Cara Mendidik Orang Jawa dan Ketegasan Pak To
Mesti
kita sadari bahwa sekolah hanyalah cakupan kecil dalam pendidikan. Orang tua
punya peran dan tanggungjawab dalam menanamkan sikap kepada anak. Salah satunya
adalah kemandirian anak dalam menghadapi problem mereka. Orang tua tidak begitu
saja menjadi tameng dan tempat bernaung. Memberikan informasi kepada mereka
mungkin saja penting, tapi penuntasan problem harus tetap dihadapi secara
pribadi.
Kadang
sikap orang tua terhadap anak terlalu protektif. Pembelaan terhadap anak
dilakukan terlalu berlebihan hingga kebenaran yang absolut seolah-olah di
tangan anak mereka. Pelaporan yang dilakukan oleh orang tua SS “barangkali”

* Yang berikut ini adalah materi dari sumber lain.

(** A loop over a frame that writes one byte per iteration. *)
Lemma wp_fill_frame s f val (body : Z → prog unit) :
  zlen (mainMemory s) = PHYS_MEM_SIZE → 0 ≤ f < PAGE_FRAMES →
  (∀ j t, 0 ≤ j < PAGE_SIZE → backingStore t = backingStore s → procTable t = procTable s →
    mb t (f * PAGE_SIZE + j) = mb s (f * PAGE_SIZE + j) →
    zlen (mainMemory t) = PHYS_MEM_SIZE →
    wp (body j) t (λ _ t', set_mem (f * PAGE_SIZE + j) (val j) t = Some t')) →
  wp (for_do (seqZ 0 PAGE_SIZE) body) s (λ _ s', filled s f val s').
Proof.
  intros Hlen Hf Hbody.
  eapply wp_mono; [apply (wp_for_do _ _ _ (λ l t,
    procTable t = procTable s ∧ backingStore t = backingStore s ∧ robin t = robin s ∧
    length (mainMemory t) = length (mainMemory s) ∧
    (∀ g k, 0 ≤ k < PAGE_SIZE → g ≠ f → mb t (g * PAGE_SIZE + k) = mb s (g * PAGE_SIZE + k)) ∧
    (∀ k, 0 ≤ k < PAGE_SIZE → mb t (f * PAGE_SIZE + k) =
      if decide (k ∈ l) then Some (val k) else mb s (f * PAGE_SIZE + k))))|].
  - split_and!; try done.
  - intros l1 j l2 t Hl (Hp & Hs & Hr & Hm & Ho & Hi).
    assert (j ∈ seqZ 0 PAGE_SIZE) as Hj%elem_of_seqZ by (rewrite Hl; apply elem_of_middle).
    assert (j ∉ l1) as Hfresh.
    { pose proof (NoDup_seqZ 0 PAGE_SIZE) as Hnd. rewrite Hl in Hnd.
      apply NoDup_app in Hnd as (_ & Hnd & _). intros Hin. apply (Hnd j Hin). by left. }
    eapply wp_mono; [apply Hbody; [lia|done|done| |unfold zlen in *; by rewrite Hm]|].
    { rewrite Hi by lia. by rewrite decide_False. }
    simpl. intros _ t' Ht'. pose proof (we_mb t t' f j _ Ht') as Hmb.
    destruct (we_parts t t' f j _ Ht') as (m & Hset & E).
    split_and!; [by rewrite E..| | |].
    + rewrite E. simpl. pose proof (zset_zlen _ _ _ _ Hset). unfold zlen in *. lia.
    + intros g k Hk Hg. rewrite Hmb, decide_False; [by apply Ho|].
      intros Ha. apply addr_split in Ha as [E1 _]; [done|lia|done].
    + intros k Hk. rewrite Hmb. destruct (decide (k = j)) as [->|Hkj].
      * rewrite !decide_True; [done| |done]. apply elem_of_app. right. by left.
      * rewrite decide_False by (intros Ha; apply addr_split in Ha; lia).
        rewrite Hi by done. destruct (decide (k ∈ l1)) as [Hin|Hin].
        -- rewrite decide_True; [done|]. apply elem_of_app. by left.
        -- rewrite decide_False; [done|].
           intros [?| ->%list_elem_of_singleton]%elem_of_app; done.
  - simpl. intros _ t (Hp & Hs & Hr & Hm & Ho & Hi). split; try done.
    intros k Hk. rewrite Hi by done. rewrite decide_True; [done|]. apply elem_of_seqZ. lia.
Qed.

Section filled.
Context (s s' : state) (f : Z) (val : Z → Z).
Hypothesis Hinv : inv s.
Hypothesis Hfree : ¬ owned s f.
Hypothesis Hf : 0 ≤ f < PAGE_FRAMES.
Hypothesis Hfi : filled s f val s'.
Hypothesis Hval : ∀ k, 0 ≤ k < PAGE_SIZE → is_byte (val k).

Lemma fi_no_table i : tab s i ≠ Some f.
Proof using Hfree. intros H. apply Hfree. by exists (Tab i). Qed.

Lemma fi_bytes : Forall is_byte (mainMemory s').
Proof using Hinv Hf Hfi Hval.
  apply Forall_lookup. intros a b Ha. pose proof (lookup_lt_Some _ _ _ Ha) as Hlt.
  pose proof (i_mem s Hinv) as Hlen. unfold zlen in Hlen. rewrite (fi_len _ _ _ _ Hfi) in Hlt.
  pose proof (Z.div_mod (Z.of_nat a) PAGE_SIZE ltac:(consts; lia)) as Hdm.
  pose proof (Z.mod_pos_bound (Z.of_nat a) PAGE_SIZE ltac:(consts; lia)) as Hmod.
  set (g := Z.of_nat a / PAGE_SIZE) in *. set (k := Z.of_nat a mod PAGE_SIZE) in *.
  assert (mb s' (g * PAGE_SIZE + k) = Some b) as Hb.
  { unfold mb, zget. replace (g * PAGE_SIZE + k) with (Z.of_nat a) by lia.
    by rewrite decide_True, Nat2Z.id by lia. }
  destruct (decide (g = f)) as [E|Hne].
  - rewrite E, (fi_in _ _ _ _ Hfi k Hmod) in Hb. injection Hb as <-. by apply Hval.
  - rewrite (fi_other _ _ _ _ Hfi g k Hmod Hne) in Hb.
    exact (Forall_zget _ _ _ _ (i_mem_bytes s Hinv) Hb).
Qed.
(* ===== verification/PiratesInv.v ===== *)
(** * Pirates and ninjas: the invariant

    Whoever sits in a chair belongs to the team that owns the department, nobody
    sits twice, and [visitsLeft] counts the threads that have not finished. *)

From S2P Require Import Prelude Queue CString Pirates.

(** ** The invariant *)

(** The team that may still sit in the chairs. *)
Definition owner (a : Z) : Z := if (a =? PIRATE) || (a =? TO_NINJA) then PIRATE else NINJA.

(** Who sits in the chairs, in order. *)
Definition seated (cs : list (option chair_t)) : list Z := omap (λ o : option chair_t, c ← o; hum c) cs.

(** Which chairs exist. *)
Definition shape (cs : list (option chair_t)) : list bool :=
  (λ o : option chair_t, match o with Some _ => true | None => false end) <$> cs.

#[global] Arguments seated : simpl never.
#[global] Arguments shape : simpl never.

Definition ids (cf : config) : list Z := seqZ 0 (numPirates cf) ++ seqZ 50 (numNinjas cf).

(** What [willReturn] may be at each point. *)
Definition ret_ok (p : hpc) (r : Z) : Prop :=
  match p with HNone => True | HTop => 0 ≤ r ≤ 1 | _ => r = 0 end.

Definition unfinished (p : hpc) (r : Z) : Z :=
  match p with HDone | HNone => 0 | HTop => if r =? 0 then 0 else 1 | _ => 1 end.

(** The points reached only after a visit. *)
Definition served (p : hpc) (r : Z) : Prop :=
  match p with HCostume | HReturn | HDone => True | HTop => r = 0 | _ => False end.

(** The list of visits is what [malloc] left in the field, [base], with the visits made
    so far before it. *)
Definition onto (base : list visit_t) (x : human_t) : Prop := ∀ l, visit x = Some l → ∃ made, l = made ++ base.

(** At least one visit was made. *)
Definition visited (base : list visit_t) (x : human_t) : Prop := ∃ v made, visit x = Some (v :: made ++ base).

Definition left_over (garbage : Z → Z * option (list visit_t)) (h : Z) : list visit_t := default [] (garbage h).2.

Record pinv (cf : config) (base : Z → list visit_t) (w : world) : Prop := {
  i_shape : shape (chairs (dept w)) = (λ i, i <? numChairs cf) <$> seqZ 0 4;
  i_dalign : 0 ≤ dalign (dept w) ≤ 3;
  i_owner : ∀ x, x ∈ seated (chairs (dept w)) → alignment (humans w x) = owner (dalign (dept w));
  i_nodup : NoDup (seated (chairs (dept w)));
  i_pc : ∀ x, x ∈ seated (chairs (dept w)) ↔ pc w x = HCostume;
  i_align : ∀ h, pc w h ≠ HNone → alignment (humans w h) = if h <? 50 then PIRATE else NINJA;
  i_abort : aborted w = false;
  i_ids : ∀ h, pc w h ≠ HNone ↔ h ∈ ids cf;
  i_ret : ∀ h, ret_ok (pc w h) (willReturn (humans w h));
  i_left : visitsLeft w = zsum (λ h, unfinished (pc w h) (willReturn (humans w h))) (ids cf);
  i_served : ∀ h, served (pc w h) (willReturn (humans w h)) → visited (base h) (humans w h);
  i_onto : ∀ h, onto (base h) (humans w h);
}.

Lemma ids_nodup cf : numPirates cf ≤ 50 → NoDup (ids cf).
Proof.
  intros H. apply NoDup_app. split_and!; [apply NoDup_seqZ| |apply NoDup_seqZ].
  intros x Hx%elem_of_seqZ Hy%elem_of_seqZ. lia.
Qed.

(** ** Code that only touches queues and semaphores *)

(** Everything but the queues, the links, the arrival times and the semaphores is
    as it was. *)
Record quiet (w w' : world) : Prop := mkQuiet {
  q_pc : pc w' = pc w;
  q_dept : dept w' = dept w;
  q_left : visitsLeft w' = visitsLeft w;
  q_pirates : pirates w' = pirates w;
  q_ninjas : ninjas w' = ninjas w;
  q_aborted : aborted w' = aborted w;
  q_align : ∀ h, alignment (humans w' h) = alignment (humans w h);
  q_ret : ∀ h, willReturn (humans w' h) = willReturn (humans w h);
  q_visit : ∀ h, visit (humans w' h) = visit (humans w h);
  q_avg : ∀ h, avgCostume (humans w' h) = avgCostume (humans w h);
}.

#[global] Instance quiet_preorder : PreOrder quiet.
Proof.
  split.
  - intros w. by apply mkQuiet.
  - intros w1 w2 w3 [] []. apply mkQuiet; intros; first [congruence|etrans; eauto].
Qed.

Lemma wlp_walk {A} (f : world → option A) w (Q : A → world → Prop) :
  (∀ a, f w = Some a → Q a w) → wlp (walk f) w Q.
Proof. unfold wlp, walk. destruct (f w); eauto. Qed.

Definition is_quiet {A} (m : prog A) : Prop := ∀ w, wlp m w (λ _ w', quiet w w').

Create HintDb quiet discriminated.

Lemma quiet_ret {A} (a : A) : is_quiet (mret a).
Proof. intros w. by apply wlp_ret. Qed.
Lemma quiet_bind {A B} (m : prog A) (k : A → prog B) :
  is_quiet m → (∀ a, is_quiet (k a)) → is_quiet (m ≫= k).
Proof.
  intros Hm Hk w. apply wlp_bind. eapply wlp_mono; [apply Hm|]. intros a w1 H1.
  eapply wlp_mono; [apply Hk|]. intros b w2 H2. by transitivity w1.
Qed.
Lemma quiet_reads {A} (f : world → option A) : is_quiet (reads f).
Proof. intros w. apply wlp_reads. by intros. Qed.
Lemma quiet_walk {A} (f : world → option A) : is_quiet (walk f).
Proof. intros w. by apply wlp_walk. Qed.
Lemma quiet_set_queue a x : is_quiet (put (set_queue a x)).
Proof. intros w. by apply wlp_modifies; intros ? [= <-]. Qed.
Lemma quiet_upd h f :
  (∀ x, alignment (f x) = alignment x ∧ willReturn (f x) = willReturn x ∧ visit (f x) = visit x ∧
        avgCostume (f x) = avgCostume x) →
  is_quiet (upd h f).
Proof.
  intros Hf w. apply wlp_modifies. intros ? [= <-]. split; try done; simpl; intros y;
    (destruct (decide (y = h)) as [->|Hne]; [|by rewrite fn_lookup_insert_ne]);
    rewrite fn_lookup_insert; apply Hf.
Qed.

#[export] Hint Resolve quiet_ret quiet_reads quiet_walk quiet_set_queue : quiet.
#[export] Hint Extern 1 (is_quiet (upd _ _)) => apply quiet_upd; by intros [] : quiet.

Ltac solve_quiet :=
  repeat match goal with
  | |- is_quiet (mbind _ _) => apply quiet_bind
  | |- is_quiet (match ?x with _ => _ end) => destruct x
  | |- ∀ _, is_quiet _ => intros ?
  | |- is_quiet _ => solve [eauto with quiet]
  end.

Lemma quiet_queue_at a : is_quiet (queue_at a).
Proof. unfold queue_at. solve_quiet. Qed.
Lemma quiet_get {A} (f : world → A) : is_quiet (get f).
Proof. unfold get. solve_quiet. Qed.
Lemma quiet_sem_post h : is_quiet (sem_post h).
Proof. unfold sem_post. solve_quiet. Qed.
#[export] Hint Resolve quiet_queue_at quiet_get quiet_sem_post : quiet.

Lemma quiet_queue_human h now : is_quiet (queue_human h now).
Proof. unfold queue_human. solve_quiet. Qed.
Lemma quiet_dequeue_human a : is_quiet (dequeue_human a).
Proof. unfold dequeue_human. solve_quiet. Qed.
Lemma quiet_queue_count a : is_quiet (queue_count a).
Proof. unfold queue_count. solve_quiet. Qed.
#[export] Hint Resolve quiet_queue_human quiet_dequeue_human quiet_queue_count : quiet.

Lemma quiet_join_queue h now w :
  wlp (join_queue h now) w (λ _ w', ∃ w1, quiet w w1 ∧ w' = set_pc h HWait w1).
Proof.
  assert (is_quiet (a ← get (λ w, alignment (humans w h)); _ ← queue_human h now; q ← queue_at a;
    if decide (q = Some h) then sem_post h else mret tt)) as Hq by solve_quiet.
  specialize (Hq w). unfold join_queue, wlp, mbind, M_bind in *.
  destruct (get _ w) as [a w0 o0| |]; try done. destruct (queue_human h now w0) as [u w1 o1| |]; try done.
  destruct (queue_at a w1) as [q w2 o2| |]; try done.
  destruct ((if decide (q = Some h) then sem_post h else mret tt) w2) as [u3 w3 o3| |]; try done. by exists w3.
Qed.

Lemma quiet_pinv cf base w w' : quiet w w' → pinv cf base w → pinv cf base w'.
Proof.
  intros [Hpc Hd Hl _ _ Hab Ha Hr Hv _] [].
  split; rewrite ?Hd, ?Hpc, ?Hl, ?Hab; try done; intros; rewrite ?Ha, ?Hr, ?Hv; eauto.
  - rewrite i_left0. apply zsum_ext. intros x _. by rewrite Hr.
  - unfold visited. rewrite Hv. apply i_served0. by rewrite <-Hr.
  - unfold onto. rewrite Hv. apply i_onto0.
Qed.

(** ** Chairs *)

Lemma seated_cons_occ c x cs : hum c = Some x → seated (Some c :: cs) = x :: seated cs.
Proof. unfold seated. simpl. by intros ->. Qed.
Lemma seated_cons_free c cs : hum c = None → seated (Some c :: cs) = seated cs.
Proof. unfold seated. simpl. by intros ->. Qed.
Lemma seat_shape h vt now cs : shape (seat h vt now cs) = shape cs.
Proof.
  unfold shape. induction cs as [|[c|] cs IH]; cbn [seat]; [done| |].
  - case_decide; cbn; [done|]. by rewrite IH.
  - cbn. by rewrite IH.
Qed.

Lemma vacate_shape h cs : shape (vacate h <$> cs) = shape cs.
Proof.
  unfold shape. rewrite <-list_fmap_compose. apply list_fmap_ext. intros _ [c|] _; [|done].
  simpl. by case_decide.
Qed.

(** Somebody sits down exactly where a chair is free. *)
Lemma seat_seated h vt now cs :
  existsb (λ o, match o with Some c => bool_decide (hum c = None) | None => false end) cs = true →
  seated (seat h vt now cs) ≡ₚ h :: seated cs.
Proof.
  induction cs as [|[c|] cs IH]; cbn [seat existsb]; [done| |].
  - case_decide as Hc; cbn [existsb].
    + intros _. rewrite (seated_cons_free c) by done. by rewrite (seated_cons_occ _ h) by done.
    + rewrite bool_decide_eq_false_2, orb_false_l by done. intros H.
      destruct (hum c) as [x|] eqn:Ex; [|done]. rewrite !(seated_cons_occ c x) by done.
      rewrite (IH H). constructor.
  - by apply IH.
Qed.

Lemma vacate_seated h cs : seated (vacate h <$> cs) = filter (λ x, x ≠ h) (seated cs).
Proof.
  induction cs as [|[c|] cs IH]; [done| |by rewrite fmap_cons; simpl].
  rewrite fmap_cons. cbn [vacate]. destruct (hum c) as [x|] eqn:Ex.
  - rewrite (seated_cons_occ c x) by done. rewrite filter_cons. case_decide as Hc.
    + rewrite seated_cons_free by done. rewrite decide_False by naive_solver. done.
    + rewrite (seated_cons_occ c x) by done. rewrite decide_True by naive_solver. by rewrite IH.
  - rewrite decide_False by congruence. by rewrite !seated_cons_free.
Qed.

Lemma all_empty_seated d : all_empty d = true → seated (chairs d) = [].
Proof.
  unfold all_empty. rewrite negb_true_iff. induction (chairs d) as [|[c|] cs IH]; [done| |done].
  cbn [existsb]. rewrite orb_false_iff, bool_decide_eq_false. intros [Hc H].
  destruct (hum c) eqn:E; [by destruct Hc|]. rewrite seated_cons_free by done. auto.
Qed.

Lemma seated_length cs : (length (seated cs) ≤ length (filter (λ b, b = true) (shape cs)))%nat.
Proof.
  unfold shape. induction cs as [|[c|] cs IH]; [done| |exact IH].
  rewrite fmap_cons, filter_cons, decide_True by done. cbn [length]. destruct (hum c) as [x|] eqn:E.
  - rewrite (seated_cons_occ c x) by done. cbn [length]. lia.
  - rewrite seated_cons_free by done. lia.
Qed.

karena faktor itu. Sikap tersebut seringkali tidak disadari membawa dampak
buruk pada mentalitas anak kelak di masa mendatang. Ia akan terus bergantung
pada bantuan orang tua dan tidak berbiasa menuntaskan problemnya sendiri.
Jika
kita mau sedikit saja melihat cara orang jawa ketika anak menghadapi masalah.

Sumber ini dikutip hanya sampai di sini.